Story Tools

Date of Issue: April 23, 2008

Biodegradable pet-waste bags planned

A Bradenton Beach advisory committee hopes to soon bag two new education campaigns for public delivery.

The city’s recently merged ScenicWAVES Partnership Committee is promoting the use of new biodegradable pet-waste bags, soon to be available at 8 to 10 stations along the city’s bayfront.

The group also is working on a campaign to discourage the use of plastic grocery bags.

Members of the committee met April 14 at city hall. A subcommittee also met on April 18 at city hall to discuss reprinting the city’s eco-friendly visitor guide.

The “pet-waste eradication program” in Bradenton Beach will be supported with a $2,000 grant from the Sarasota Bay Estuary Program.

The money will be used to buy “doggie bag dispensers” and a supply of biodegradable bags made with corn starch, according to Lisa Marie Phillips, project and program manager for the city.

“We’re only going to be on the bay because that’s where we have the issue,” Phillips told committee members.

“They will be in high-traffic areas as identified by the spotters,” Phillips added, referring to citizens who have reported people failing to scoop after their pets have pooped.

Seated with the group was Mayor Michael Pierce, well aware of a pet-waste problem. He recently hosted visitors to the Island, one of whom stepped in dog waste on the pier, where pets are prohibited.

“People step in it and stuff,” said committee member David Teitelbaum, shaking his head. Beyond the waste stations, he wanted to know what could be done about enforcing the city ordinance requiring the removal of pet waste.

“The officers have said they have to see it personally,” said committee member and former Mayor Connie Drescher.

Julia Burch, a liaison to the committee from the SBEP, suggested additional outreach. She reported that the Tampa Bay Estuary Program set up a temporary educational booth in high-traffic, dog-walking areas to talk with people.

“That makes sense,” said Phillips. “I wouldn’t mind doing that, going down to Herb Dolan Park one day.”

Phillips said she has talked with people about removing pet waste and has heard, “It is just fertilizer.”

Pet waste, however, is a major cause of nonpoint source pollution, according to the U.S. Environmental Protection Agency.

The EPA warns that many pathogens found in animal waste can infect humans, including some organisms that can cause skin infections or chest pains.
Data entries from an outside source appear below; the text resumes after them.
(* ===== verification/Client.v ===== *)
(** * The client of remotes (src/remote/client.go)

    What a node asks of remotes: feeds and previews, the resolving of
    references, and pushing, pulling and removing datasets with their logs. The
    network is the environment's: HTTP requests by their targets, the other end
    of a log synchronization, and dsync, of another repository. The progress of
    transfers, which goroutines publish, is not modelled. *)
From S2P Require Import DatasetFiles.
From S2P Require Export Remote.

Definition ErrNoRemoteClient : error := ErrSentinel "remote: no client to make remote requests".
Definition ErrRemoteNotFound : error := ErrSentinel "remote not found".

(** The types of events: [ETRemoteClient...] of src/event/remote.go *)
Definition ETRemoteClientPushVersionCompleted : string := "remoteClient:PushVersionCompleted".
Definition ETRemoteClientPushDatasetCompleted : string := "remoteClient:PushDatasetCompleted".
Definition ETRemoteClientPullVersionCompleted : string := "remoteClient:PullVersionCompleted".
Definition ETRemoteClientPullDatasetCompleted : string := "remoteClient:PullDatasetCompleted".
Definition ETRemoteClientRemoveDatasetCompleted : string := "remoteClient:RemoveDatasetCompleted".

(** [event.RemoteEvent], without its progress, published on the bus of the
    logbook *)
Record RemoteEvent : Type := mkRemoteEvent {
  re_Ref : Ref;
  re_RemoteAddr : string;
  re_Error : option error;
}.
Class RemotePublisher (P : Type) : Type := PublishRemote : string → RemoteEvent → stM P unit.
Lemma rename_keeps_old_name_witness :
  ∃ s', RegisterProfile 5 bob_renamed two_held = (Ok (set_p_Created 5 bob_renamed), s') ∧
    ps s' !! "robert" = Some (set_p_Created 5 bob_renamed) ∧ ps s' !! "bob" = Some bob.
Proof.
  apply (rename_keeps_old_name 5 bob_renamed two_held "bob" bob "ada" ada [("bob", bob)]);
    [split; vm_compute; reflexivity|reflexivity|reflexivity|reflexivity|vm_compute; reflexivity|discriminate].
Defined.
(** Where they differ besides: only the store in memory has its owner from the
    start. *)
Theorem owner_not_stored l owner sk k1 k2 heap file :
  heap !! l = Some owner → PrivKey_ owner = Some sk → file_content file = None →
  valid_id (ID_ owner) → default_key owner →
  ∃ m s p, NewMemStore l k1 heap = Ok m ∧ NewLocalStore file owner k2 = Ok s ∧
    (mem_command (CGet (ID_ owner)) m).1 = Ok (Found p) ∧ (local_command (CGet (ID_ owner)) s).1 = Error qfs_ErrNotFound.
Proof.
  intros Hl Hsk Hfile Hid Hdef.
  destruct (new_mem_rep l owner sk k1 heap Hl Hsk Hid Hdef) as (m & Hm & Hmrep).
  destruct (new_local_rep file owner sk k2 Hfile Hsk Hid Hdef) as (s & Hs & Hsrep).
  pose proof (mem_answers [CGet (ID_ owner)] m _ (Forall_cons_2 acceptable (CGet (ID_ owner)) _ Hid (Forall_nil_2 _)) Hmrep) as Hma.
  pose proof (local_answers [CGet (ID_ owner)] s _ (Forall_cons_2 acceptable (CGet (ID_ owner)) _ Hid (Forall_nil_2 _)) Hsrep) as Hla.
  cbn [answers spec_answers] in Hma, Hla. unfold spec_Get in Hma, Hla. cbn [sp_profiles] in Hma, Hla.
  rewrite lookup_singleton_eq in Hma. rewrite lookup_empty in Hla.
  injection Hma as Hma. injection Hla as Hla. exists m, s. eexists. split_and!; [done..|exact Hma|exact Hla].
Qed.

(** A file that does not parse is lost: whatever its text is, after a put the
    file holds the profile put and what had been parsed before the error. *)
Theorem corrupt_file_lost p (s : LocalStore K2 F) data m e :
  file_content (l_file s) = Some data → json_Unmarshal_pods data = (m, Some e) →
  encodable p → default_key p → writable_pod p →
  ∃ s' pod, local_PutProfile p s = (Ok tt, s') ∧ l_profiles s' = Ok (<[ID_String (ID_ p) := Some pod]> m).
Proof.
  intros Hdata Hm Henc Hdef Hpod.
  assert (l_profiles s = Ok m) as Hps.
  { unfold l_profiles. rewrite Lock_free. pose proof (Read_content (l_file s)) as Hread.
    rewrite Hdata in Hread. by rewrite Hread, Hm. }
  destruct (local_Put_file id_key2 p s m Hps Henc Hdef Hpod) as (s' & pod & Hput & _ & _ & Hread & _).
  by exists s', (not_online pod).
Qed.
End agree.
E. coli has been the source of disease outbreaks in the United States. Cryptosporidium, which is resistant to disinfection with chlorine and also found in pet waste, causes gastrointestinal illness and can be fatal in people with weakened immune systems.
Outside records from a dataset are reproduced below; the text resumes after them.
(* ===== verification/FillSpec.v ===== *)
(** * Theorems of filling structures

    Filling cannot panic on clean data, is strict about unknown keys, finds
    exactly the data that fit, and reads back what a structure is written as. *)
From S2P Require Export FillFacts.

Section spec.
Context `{FillEnv}.

(** Clean data never panic. Data as a JSON decoder makes them, with nulls in
    objects but not in arrays, fill a structure of exported fields without a
    panic: the call answers the filled structure and the errors found. *)
Theorem Struct_safe fields name setter fs output :
  settable (TStruct name setter fs) → has_type (TStruct name setter fs) output → clean (VMap fields) →
  ∃ p err, Struct fields (TStruct name setter fs) output = Ok (p, err) ∧ has_type (TStruct name setter fs) p.
Proof.
  intros Hset Hold Hclean. unfold Struct. cbn [putFieldsToTargetStruct].
  assert (ends False (has_type (TStruct name setter fs)) (put_struct putValueToPlace name setter fs false fields output)) as Hrun.
  { apply struct_ends; [|done|by right]. apply Forall_forall. intros f _. apply put_fills. }
  specialize (Hrun NewErrorCollector).
  destruct (put_struct _ _ _ _ _ _ _ _) as [[p|e|] c]; [|done..]. destruct Hrun as [Hp _]. by eexists _, _.
Qed.
(** A body that is too large to be compared and has changed passes for no
    change, when nothing else has. *)
Theorem large_body_unnoticed prevData nextData :
  checksum prevData ≠ checksum nextData →
  StatDiff (data_of (comparable_data prevData)) (data_of (comparable_data nextData)) = Ok ([], None) →
  describe_data BodyTooBig false prevData nextData = Error ErrNoChanges.
Proof. intros Hsum Hdiff. unfold describe_data. by rewrite Hdiff. Qed.
End spec.

(** ** A save with a new meta component over a previous version *)
Module CommitDemo.
Definition added_meta (after : data) : list Delta := [mkDelta DTInsert "meta" after []].
#[local] Instance env : CommitEnv string := {|
  no_contents := "";
  ds_IsEmpty _ := false;
  Viz_ShallowCompare _ _ := true;
  Readme_ShallowCompare _ _ := true;
  Transform_ShallowCompare _ _ := true;
  PathMap ds _ := match cd_Meta ds with Some m => {[ "meta" := cc_Path m ]} | None => ∅ end;
  StructToMap ds := Ok (match cd_Meta ds with Some m => {[ "meta" := VMap [("title", VString (cc_Rest m))] ]} | None => ∅ end);
  StatDiff _ after := Ok (added_meta after, Some (mkDiffStats 1 2));
  read_script _ := None;
  read_entries _ _ := None;
|}.
#[local] Instance walk_in_order : MapWalk := {| walk _ m := map_to_list m; walk_perm _ m := Permutation_refl _ |}.
Definition untitled : Commit := mkCommit 7 "" "" "run".
Definition next : CDataset string :=
  mkCDataset (Some untitled) None (Some (mkCComponent "" "Ducks")) None None None None "" None VNil "".
Definition added : gmap string string := {[ Filename PackageFileMeta := "/mem/1" ]}.
Lemma diff_sound_demo : diff_sound (C := string).
Proof.
  intros a b ds st [= <- <-]. split; [by repeat constructor|]. intros s [= <-]. right. cbn. lia.
Qed.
The EPA also warns of stormwater carrying waste into water bodies, threatening marine life and water quality.

Before the pet-waste stations get planted in the ground, planning and zoning officials, as well as the city’s building official will review the locations.

The committee also discussed the city’s campaign to discourage the use of plastic bags. The group hopes to create signs for placement on the Historic Bridge Street Pier and in other locations to encourage alternatives to the bags.

Plastic shopping bags are not prohibited by city ordinance, though such regulations do exist in other locations. San Francisco’s board of supervisors made the city the first in the nation to ban plastic bags last March.

For more than a year, Bradenton Beach officials have made a concerted effort to encourage the use of cloth bags and discourage plastic.

The bags are hard to recycle, easily blow into tree branches and waterways, threaten marine life and occupy landfill space. Many of the bags also are petroleum-based, according to Greenpeace, an international environmental group.

WorldWatch Institute, another international group, has estimated that about 5 trillion nondegradable plastic bags are used worldwide each year. It takes about 430,000 gallons of oil to produce 100 million plastic bags.

The next general meeting of the ScenicWAVES committee will take place at 3 p.m. Monday, May 5, at city hall, 107 Gulf Drive N. A meeting of the group’s parking committee will take place at 2 p.m. that day.